◆ Data
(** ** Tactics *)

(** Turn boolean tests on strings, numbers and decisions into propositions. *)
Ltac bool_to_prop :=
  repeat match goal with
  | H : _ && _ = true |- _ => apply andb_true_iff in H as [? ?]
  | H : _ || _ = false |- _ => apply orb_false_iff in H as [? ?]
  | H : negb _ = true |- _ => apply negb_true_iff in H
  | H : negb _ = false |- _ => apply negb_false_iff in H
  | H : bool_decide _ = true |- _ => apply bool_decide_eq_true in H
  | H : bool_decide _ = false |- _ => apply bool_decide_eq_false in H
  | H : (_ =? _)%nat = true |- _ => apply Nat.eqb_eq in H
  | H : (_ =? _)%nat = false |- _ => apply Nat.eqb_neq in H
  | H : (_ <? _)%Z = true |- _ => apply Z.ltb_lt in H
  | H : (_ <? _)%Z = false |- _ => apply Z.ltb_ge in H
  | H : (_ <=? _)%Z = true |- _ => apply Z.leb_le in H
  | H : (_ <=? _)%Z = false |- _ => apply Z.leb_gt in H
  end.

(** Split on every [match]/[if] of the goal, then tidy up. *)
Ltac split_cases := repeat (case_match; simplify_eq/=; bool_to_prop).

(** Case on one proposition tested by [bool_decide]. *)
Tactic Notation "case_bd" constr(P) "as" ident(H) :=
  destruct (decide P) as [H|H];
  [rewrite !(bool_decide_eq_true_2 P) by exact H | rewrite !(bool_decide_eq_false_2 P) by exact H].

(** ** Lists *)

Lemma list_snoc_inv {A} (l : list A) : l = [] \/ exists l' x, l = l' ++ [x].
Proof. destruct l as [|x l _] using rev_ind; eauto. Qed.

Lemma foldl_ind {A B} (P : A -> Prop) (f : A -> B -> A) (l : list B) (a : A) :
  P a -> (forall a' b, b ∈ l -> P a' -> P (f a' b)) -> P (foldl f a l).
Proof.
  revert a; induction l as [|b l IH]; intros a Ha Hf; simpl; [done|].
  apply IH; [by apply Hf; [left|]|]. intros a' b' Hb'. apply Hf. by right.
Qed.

◆ What to produce
Give again, word for word, every line of the listing above from the one with "Z.leb_gt in H" to the one with "l' x, l = l' ++ [x].", both inclusive, and nothing beyond them.

◆ Response box
  | H : (_ <=? _)%Z = false |- _ => apply Z.leb_gt in H
  end.

(** Split on every [match]/[if] of the goal, then tidy up. *)
Ltac split_cases := repeat (case_match; simplify_eq/=; bool_to_prop).

(** Case on one proposition tested by [bool_decide]. *)
Tactic Notation "case_bd" constr(P) "as" ident(H) :=
  destruct (decide P) as [H|H];
  [rewrite !(bool_decide_eq_true_2 P) by exact H | rewrite !(bool_decide_eq_false_2 P) by exact H].

(** ** Lists *)

Lemma list_snoc_inv {A} (l : list A) : l = [] \/ exists l' x, l = l' ++ [x].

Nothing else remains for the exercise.